[Extracted records]
◆ ◆ ◆ ◆ ◆

Lemma absent_kept_run es p :
  noClickOn i es = true ->
  entries i (aiAnswers p) = [] -> entries i (aiAnswers (run es p)) = [].
Proof.
  revert p. induction es as [|e es IH]; simpl; intros p Hn Habs; [assumption|].
  apply andb_true_iff in Hn. destruct Hn as [He Hes].
  apply negb_true_iff in He. apply IH; [assumption|]. now apply absent_kept.
Qed.

Lemma present_kept_run es p :
  noClickOn i es = true ->
  entries i (aiAnswers p) <> [] -> entries i (aiAnswers (run es p)) <> [].
Proof.
  revert p. induction es as [|e es IH]; simpl; intros p Hn Hpre; [assumption|].
  apply andb_true_iff in Hn. destruct Hn as [He Hes].
  apply negb_true_iff in He. apply IH; [assumption|]. now apply present_kept.
Qed.

End OneInsight.

(** ** Staleness *)

(** C2.  Take an insight with a non-empty action label and no entry.  A
    click creates its pending entry.  After any events that are not clicks
    on it, a second click (the toggle-off) and again any events that are not
    clicks on it, there is no entry of its id; and when the generation call
    then settles, with a text or with an error, the completion handler ends
    normally and leaves the panel exactly as it was, so no entry is created
    or filled.  More generally the completion handler changes nothing on
    any panel that has no entry of the insight's id. *)
Theorem stale_answer_is_dropped insight p before after generated :
  truthy (action insight) = true ->
  find (hasId (id insight)) (aiAnswers p) = None ->
  noClickOn (id insight) before = true ->
  noClickOn (id insight) after = true ->
  let p_on := step (Clicked insight) p in
  let p_off := run (before ++ [Clicked insight] ++ after) p_on in
  entries (id insight) (aiAnswers p_on) = [pendingAnswer (id insight)] /\
  entries (id insight) (aiAnswers p_off) = [] /\
  handle (AnswerSettled insight generated) p_off = (Normal tt, p_off) /\
  find (hasId (id insight))
       (aiAnswers (step (AnswerSettled insight generated) p_off)) = None /\
  (forall q, find (hasId (id insight)) (aiAnswers q) = None ->
             handle (AnswerSettled insight generated) q = (Normal tt, q)).
Proof.
  intros Ht Hf Hb Ha. cbv zeta.
  assert (Hgen : forall q, entries (id insight) (aiAnswers q) = [] ->
                           handle (AnswerSettled insight generated) q = (Normal tt, q)).
  { intros q Hq. simpl. rewrite settled_update.
    rewrite update_absent by assumption. now rewrite withAnswers_same. }
  assert (Hon : entries (id insight) (aiAnswers (step (Clicked insight) p))
                = [pendingAnswer (id insight)]).
  { rewrite step_click_insert by assumption. simpl.
    rewrite entries_app. apply find_none_entries in Hf. rewrite Hf.
    unfold entries. simpl. now rewrite hasId_pending. }
  assert (Hoff : entries (id insight)
                   (aiAnswers (run (before ++ [Clicked insight] ++ after)
                                   (step (Clicked insight) p))) = []).
  { rewrite !run_app. apply absent_kept_run; [assumption|]. simpl.
    set (p1 := run before (step (Clicked insight) p)).
    assert (Hpre : entries (id insight) (aiAnswers p1) <> []).
    { apply present_kept_run; [assumption|]. rewrite Hon. discriminate. }
    destruct (find (hasId (id insight)) (aiAnswers p1)) as [a|] eqn:Hf1.
    - rewrite step_click_remove with (a := a) by assumption.
      simpl. apply entries_remove.
    - apply find_none_entries in Hf1. contradiction. }
  split; [exact Hon|]. split; [exact Hoff|].
  split; [now apply Hgen|].
  split.
  - unfold step. rewrite Hgen by assumption. simpl. now apply find_none_entries.
  - intros q Hq. apply Hgen. now apply find_none_entries.
Qed.

Lemma stale_answer_is_dropped_witness :
  let p_off := run [Clicked saveMore; Clicked saveMore] initial in
  aiAnswers p_off = [] /\
  handle (AnswerSettled saveMore (Normal "Try the 50/30/20 rule.")) p_off
  = (Normal tt, p_off).
Proof.
  split; [reflexivity|].
  destruct (@stale_answer_is_dropped saveMore initial [] []
              (Normal "Try the 50/30/20 rule.") eq_refl eq_refl eq_refl eq_refl)
    as [_ [_ [H _]]].
  exact H.
Defined.
(* ===== verification/Wire.v ===== *)
(** * The wire protocol crate ([crates/wire/src/lib.rs])

    Opcodes, the request frame encoder, the accessors of a request body
    [[op][klen:u32][key][val]], responses and their status codes, and the two
    little-endian readers every other crate uses.  Accessors index a slice and
    so may panic: they live in [outcome]. *)

From S2P Require Import Prelude.

Module wire.

(** wire protocol opcodes *)
Definition OP_GET : Init.Byte.byte := Byte.x00.
Definition OP_PUT : Init.Byte.byte := Byte.x01.

(** Wire body layout: [[op:1][klen:u32][key][val]] *)
Definition BODY_HDR : Z := 5.

Inductive Operation :=
| Get
| Put
| Unknown (n : Init.Byte.byte).

#[export] Instance Operation_eq_dec : EqDecision Operation.
Proof. solve_decision. Defined.

(** The conversions the enum's discriminants and [catch_all] declare. *)
Definition operation_from (b : Init.Byte.byte) : Operation :=
  if decide (b = OP_GET) then Get else if decide (b = OP_PUT) then Put else Unknown b.
Definition operation_into (op : Operation) : Init.Byte.byte :=
  match op with Get => OP_GET | Put => OP_PUT | Unknown n => n end.

(** --- helpers --- *)
Definition rd_u32 (b : bytes) : outcome Z :=
  b0 ← index b 0; b1 ← index b 1; b2 ← index b 2; b3 ← index b 3;
  Done (le_combine [b0; b1; b2; b3]).
Definition rd_u64 (b : bytes) : outcome Z :=
  b0 ← index b 0; b1 ← index b 1; b2 ← index b 2; b3 ← index b 3;
  b4 ← index b 4; b5 ← index b 5; b6 ← index b 6; b7 ← index b 7;
  Done (le_combine [b0; b1; b2; b3; b4; b5; b6; b7]).

(** [value.map(|v| v.len()).unwrap_or(0)] *)
Definition value_len (value : option bytes) : Z :=
  match value with Some v => len v | None => 0 end.

(** Raw method for encoding a request: returns the grown buffer and the number
    of bytes appended (0 for a PUT without a value, which appends nothing). *)
Definition encode_raw (buf : bytes) (op : Operation) (key : bytes) (value : option bytes)
    : bytes * Z :=
  let len_before := len buf in
  if bool_decide (op = Put) && bool_decide (value = None) then (buf, 0) else
  let body_len := 1 + 4 + len key + value_len value in
  let buf := buf ++ le_split 4 (as_u32 body_len) in
  let buf := buf ++ [operation_into op] in
  let buf := buf ++ le_split 4 (as_u32 (len key)) in
  let buf := buf ++ key in
  let buf := match value with Some v => buf ++ v | None => buf end in
  (buf, len buf - len_before).

Definition encode (op : Operation) (key : bytes) (value : option bytes) : option bytes :=
  let '(buf, n) := encode_raw [] op key value in
  if negb (n =? 0) then Some buf else None.

Definition op (body : bytes) : outcome Init.Byte.byte := index body 0.
Definition klen (body : bytes) : outcome Z := h ← slice body 1 5; rd_u32 h.
Definition key (body : bytes) : outcome bytes :=
  k ← klen body; slice body BODY_HDR (BODY_HDR + k).
Definition split_kv (body : bytes) : outcome (bytes * bytes) :=
  k ← klen body;
  kb ← slice body BODY_HDR (BODY_HDR + k);
  vb ← slice_from body (BODY_HDR + k);
  Done (kb, vb).

Inductive Resp :=
| Value (v : bytes)
| RespOk
| Miss
| UnknownOp
| RespUnknown.

#[export] Instance Resp_eq_dec : EqDecision Resp.
Proof. solve_decision. Defined.

Definition to_proto_code (r : Resp) : Init.Byte.byte :=
  match r with
  | Value _ => Byte.x00
  | RespOk => Byte.x01
  | Miss => Byte.x02
  | UnknownOp => Byte.x03
  | _ => Byte.x04
  end.

(** [body[1..]] cannot panic here: the first byte exists. *)
Definition from_proto_code (body : bytes) : Resp :=
  match body with
  | Byte.x00 :: rest => Value rest
  | Byte.x01 :: _ => RespOk
  | Byte.x02 :: _ => Miss
  | Byte.x03 :: _ => UnknownOp
  | _ => RespUnknown
  end.

(** ** Reading integers back *)

Lemma rd_u32_app z r : u32 z -> rd_u32 (le_split 4 z ++ r) = Done z.
Proof.
  intros Hz. rewrite <- (le_split_u32 z Hz) at 2.
  pose proof (length_le_split 4 z) as Hl.
  destruct (le_split 4 z) as [|b0 [|b1 [|b2 [|b3 [|]]]]]; try discriminate Hl. reflexivity.
Qed.

Lemma rd_u64_app z r : u64 z -> rd_u64 (le_split 8 z ++ r) = Done z.
Proof.
  intros Hz. rewrite <- (le_split_u64 z Hz) at 2.
  pose proof (length_le_split 8 z) as Hl.
  destruct (le_split 8 z) as [|b0 [|b1 [|b2 [|b3 [|b4 [|b5 [|b6 [|b7 [|]]]]]]]]];
    try discriminate Hl. reflexivity.
Qed.

Lemma rd_u32_le z : u32 z -> rd_u32 (le_split 4 z) = Done z.
Proof. intros. rewrite <- (app_nil_r (le_split 4 z)). by apply rd_u32_app. Qed.
Lemma rd_u64_le z : u64 z -> rd_u64 (le_split 8 z) = Done z.
Proof. intros. rewrite <- (app_nil_r (le_split 8 z)). by apply rd_u64_app. Qed.

Lemma rd_u32_Done b : length b = 4%nat -> rd_u32 b = Done (le_combine b).
Proof. intros Hl. destruct b as [|b0 [|b1 [|b2 [|b3 [|]]]]]; try discriminate Hl. reflexivity. Qed.
Lemma rd_u64_Done b : length b = 8%nat -> rd_u64 b = Done (le_combine b).
Proof.
  intros Hl. destruct b as [|b0 [|b1 [|b2 [|b3 [|b4 [|b5 [|b6 [|b7 [|]]]]]]]]];
    try discriminate Hl. reflexivity.
Qed.

(** ** Well-formed bodies *)

(** A body as the accessors need it: the header is complete and the key fits. *)
Definition body_ok (body : bytes) : bool :=
  (5 <=? len body) && (5 + le_combine (take 4 (drop 1 body)) <=? len body).

(** The request body [[op][klen][key][val]] a client builds. *)
Definition mk_body (o : Init.Byte.byte) (k v : bytes) : bytes :=
  o :: le_split 4 (len k) ++ k ++ v.

Lemma klen_Done body : 5 <= len body -> klen body = Done (le_combine (take 4 (drop 1 body))).
Proof.
  intros H. unfold klen.
  assert (slice body 1 5 = Done (take 4 (drop 1 body))) as ->.
  { apply slice_Done. split_and!; [lia..|done]. }
  simpl. apply rd_u32_Done. len_lia.
Qed.

Lemma klen_Panic body : len body < 5 -> klen body = Panic.
Proof.
  intros H. unfold klen. assert (slice body 1 5 = Panic) as ->; [|done].
  apply slice_Panic. lia.
Qed.

Lemma body_ok_spec body :
  body_ok body = true <->
  5 <= len body /\ 5 + le_combine (take 4 (drop 1 body)) <= len body.
Proof. unfold body_ok. lia. Qed.

Lemma split_kv_ok body :
  body_ok body = true ->
  exists k v, split_kv body = Done (k, v) /\ key body = Done k.
Proof.
  intros (H1 & H2)%body_ok_spec. unfold split_kv, key. rewrite (klen_Done _ H1). simpl.
  pose proof (le_combine_bound (take 4 (drop 1 body))) as [Hb _].
  set (n := le_combine _) in *. unfold BODY_HDR.
  destruct (slice body 5 (5 + n)) as [k| |] eqn:E;
    [|by apply slice_not_IoErr in E|apply slice_Panic in E; lia].
  destruct (slice_from body (5 + n)) as [v| |] eqn:E';
    [|by apply slice_not_IoErr in E'|apply slice_Panic in E'; lia].
  simpl. eauto.
Qed.

Lemma split_kv_not_ok body : body_ok body = false -> split_kv body = Panic /\ key body = Panic.
Proof.
  intros H. unfold split_kv, key.
  destruct (decide (5 <= len body)) as [Hl|Hl].
  - rewrite (klen_Done _ Hl). simpl.
    assert (~ (5 + le_combine (take 4 (drop 1 body)) <= len body)) as Hn.
    { intros ?. assert (body_ok body = true) by (by apply body_ok_spec). congruence. }
    assert (slice body BODY_HDR (BODY_HDR + le_combine (take 4 (drop 1 body))) = Panic) as ->; [|done].
    apply slice_Panic. unfold BODY_HDR. lia.
  - rewrite (klen_Panic body) by lia. done.
Qed.

Lemma mk_body_length o k v : len (mk_body o k v) = 5 + len k + len v.
Proof. unfold mk_body. len_lia. Qed.

Lemma mk_body_klen o k v :
  u32 (len k) -> le_combine (take 4 (drop 1 (mk_body o k v))) = len k.
Proof.
  intros Hk. unfold mk_body. rewrite skipn_cons, drop_0.
  rewrite take_app_length' by (by rewrite length_le_split). by apply le_split_u32.
Qed.

Lemma mk_body_ok o k v : u32 (len k) -> body_ok (mk_body o k v) = true.
Proof.
  intros Hk. apply body_ok_spec. rewrite mk_body_length, mk_body_klen by done. lia.
Qed.

Lemma op_mk_body o k v : op (mk_body o k v) = Done o.
Proof. reflexivity. Qed.

Lemma klen_mk_body o k v : u32 (len k) -> klen (mk_body o k v) = Done (len k).
Proof.
  intros Hk. rewrite klen_Done by (rewrite mk_body_length; lia). by rewrite mk_body_klen.
Qed.

Lemma split_kv_mk_body o k v : u32 (len k) -> split_kv (mk_body o k v) = Done (k, v).
Proof.
  intros Hk. unfold split_kv. rewrite klen_mk_body by done. simpl.
  unfold mk_body, BODY_HDR.
  change (o :: ?x) with ([o] ++ x). rewrite (app_assoc [o]).
  rewrite (slice_mid _ k v) by len_lia. ostep.
  rewrite (app_assoc _ k v). rewrite (slice_from_app _ v) by len_lia. done.
Qed.

Lemma key_mk_body o k v : u32 (len k) -> key (mk_body o k v) = Done k.
Proof.
  intros Hk. destruct (split_kv_ok _ (mk_body_ok o k v Hk)) as (k' & v' & H & ->).
  rewrite split_kv_mk_body in H by done. by simplify_eq.
Qed.

Lemma split_kv_not_IoErr b e : split_kv b <> IoErr e.
Proof.
  destruct (body_ok b) eqn:E; [by destruct (split_kv_ok b E) as (?&?&->&_)|].
  by destruct (split_kv_not_ok b E) as [-> _].
Qed.

Lemma operation_from_into o : operation_into (operation_from o) = o.
Proof. unfold operation_from. repeat case_decide; by subst. Qed.

(** ** The frame a request is encoded to *)

Lemma encode_raw_frame buf o k v :
  (o = Put -> v <> None) -> u32 (5 + len k + value_len v) ->
  encode_raw buf o k v =
  (let body := mk_body (operation_into o) k (default [] v) in
   (buf ++ le_split 4 (len body) ++ body, 4 + len body)).
Proof.
  intros Hv Hu. unfold encode_raw.
  assert (bool_decide (o = Put) && bool_decide (v = None) = false) as ->.
  { destruct (decide (o = Put)); [|by rewrite bool_decide_false].
    rewrite andb_false_iff. right. apply bool_decide_false. auto. }
  cbv zeta. rewrite !mk_body_length. unfold mk_body, value_len in *.
  unfold u32 in Hu.
  destruct v as [v|]; simpl in *; rewrite !as_u32_small by (unfold u32; lia).
  - f_equal; [|len_lia]. rewrite <- !app_assoc. simpl. repeat f_equal; lia.
  - f_equal; [|len_lia]. rewrite <- !app_assoc, app_nil_r. simpl. repeat f_equal; lia.
Qed.

(** ** Properties *)

Lemma body_ok_mk_body body :
  body_ok body = true -> exists o k v, u32 (len k) /\ body = mk_body o k v.
Proof.
  intros (H1 & H2)%body_ok_spec. destruct body as [|o rest]; [simpl in H1; lia|].
  change (drop 1 (o :: rest)) with (drop 0 rest) in H2. rewrite drop_0 in H2.
  set (n := le_combine (take 4 rest)) in *.
  assert (length (take 4 rest) = 4%nat) as H4 by len_lia.
  pose proof (le_combine_u32 _ H4) as Hn. fold n in Hn. unfold u32 in Hn.
  exists o, (take (Z.to_nat n) (drop 4 rest)), (drop (Z.to_nat n) (drop 4 rest)).
  assert (len (take (Z.to_nat n) (drop 4 rest)) = n) as Hl by len_lia.
  rewrite Hl. split; [done|]. unfold mk_body. rewrite Hl, take_drop. unfold n.
  rewrite split_le_combine' by done. by rewrite take_drop.
Qed.

(** [split_kv] parses exactly the request bodies of the protocol: it returns
    (k, v) if and only if the body is an opcode, the length of [k] in four
    little-endian bytes, [k] and [v]; on anything else it panics. *)
Theorem split_kv_parses body :
  (forall k v, split_kv body = Done (k, v) <-> exists o, u32 (len k) /\ body = mk_body o k v) /\
  (split_kv body = Panic <-> ~ exists o k v, u32 (len k) /\ body = mk_body o k v).
Proof.
  assert (forall k v, split_kv body = Done (k, v) <-> exists o, u32 (len k) /\ body = mk_body o k v) as Hd.
  { intros k v. split; [|intros (o & Hk & ->); by apply split_kv_mk_body].
    intros H. destruct (body_ok body) eqn:E; [|by destruct (split_kv_not_ok _ E); congruence].
    destruct (body_ok_mk_body _ E) as (o & k' & v' & Hk & ->).
    rewrite split_kv_mk_body in H by done. injection H as <- <-. by exists o. }
  split; [done|]. split.
  - intros Hp (o & k & v & Hk & E). rewrite (proj2 (Hd k v)) in Hp; [done|by exists o].
  - intros Hn. destruct (body_ok body) eqn:E; [by destruct Hn; apply body_ok_mk_body|].
    by apply split_kv_not_ok.
Qed.

(** A request survives its encoding: [encode] gives the length-prefixed frame
    from whose body the accessors read back the opcode, the key and the value (an
    absent value reads as the empty one); a PUT without a value is refused. *)
Theorem request_roundtrip o k v :
  (encode Put k None = None) /\
  ((o = Put -> v <> None) -> u32 (5 + len k + value_len v) ->
   exists body, encode o k v = Some (le_split 4 (len body) ++ body) /\
     op body = Done (operation_into o) /\ key body = Done k /\
     split_kv body = Done (k, default [] v)).
Proof.
  split; [done|]. intros Hv Hu. exists (mk_body (operation_into o) k (default [] v)).
  unfold encode. rewrite encode_raw_frame by done. cbv zeta.
  assert (u32 (len k)) as Hk by (unfold u32, value_len in *; destruct v; lia).
  replace (negb (4 + len (mk_body (operation_into o) k (default [] v)) =? 0)) with true
    by (symmetry; apply negb_true_iff, Z.eqb_neq; lia).
  rewrite app_nil_l. split; [done|]. split; [apply op_mk_body|].
  split; [by apply key_mk_body|by apply split_kv_mk_body].
Qed.

Lemma request_roundtrip_witness :
  exists body, encode Put (bstr "k") (Some (bstr "v")) = Some (le_split 4 (len body) ++ body) /\
    split_kv body = Done (bstr "k", bstr "v").
Proof.
  destruct (request_roundtrip Put (bstr "k") (Some (bstr "v"))) as [_ H].
  destruct H as (body & E & _ & _ & Hs); [discriminate|decide_vm|].
  exists body. split; [exact E|exact Hs].
Defined.

End wire.

#[export] Existing Instance wire.Operation_eq_dec.
#[export] Existing Instance wire.Resp_eq_dec.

◆ ◆ ◆ ◆ ◆

Exercise aim ->
Wherever a line in the data above holds the word "else", copy that line.

Task output ->
  if decide (b = OP_GET) then Get else if decide (b = OP_PUT) then Put else Unknown b.
  if bool_decide (op = Put) && bool_decide (value = None) then (buf, 0) else
  if negb (n =? 0) then Some buf else None.
    little-endian bytes, [k] and [v]; on anything else it panics. *)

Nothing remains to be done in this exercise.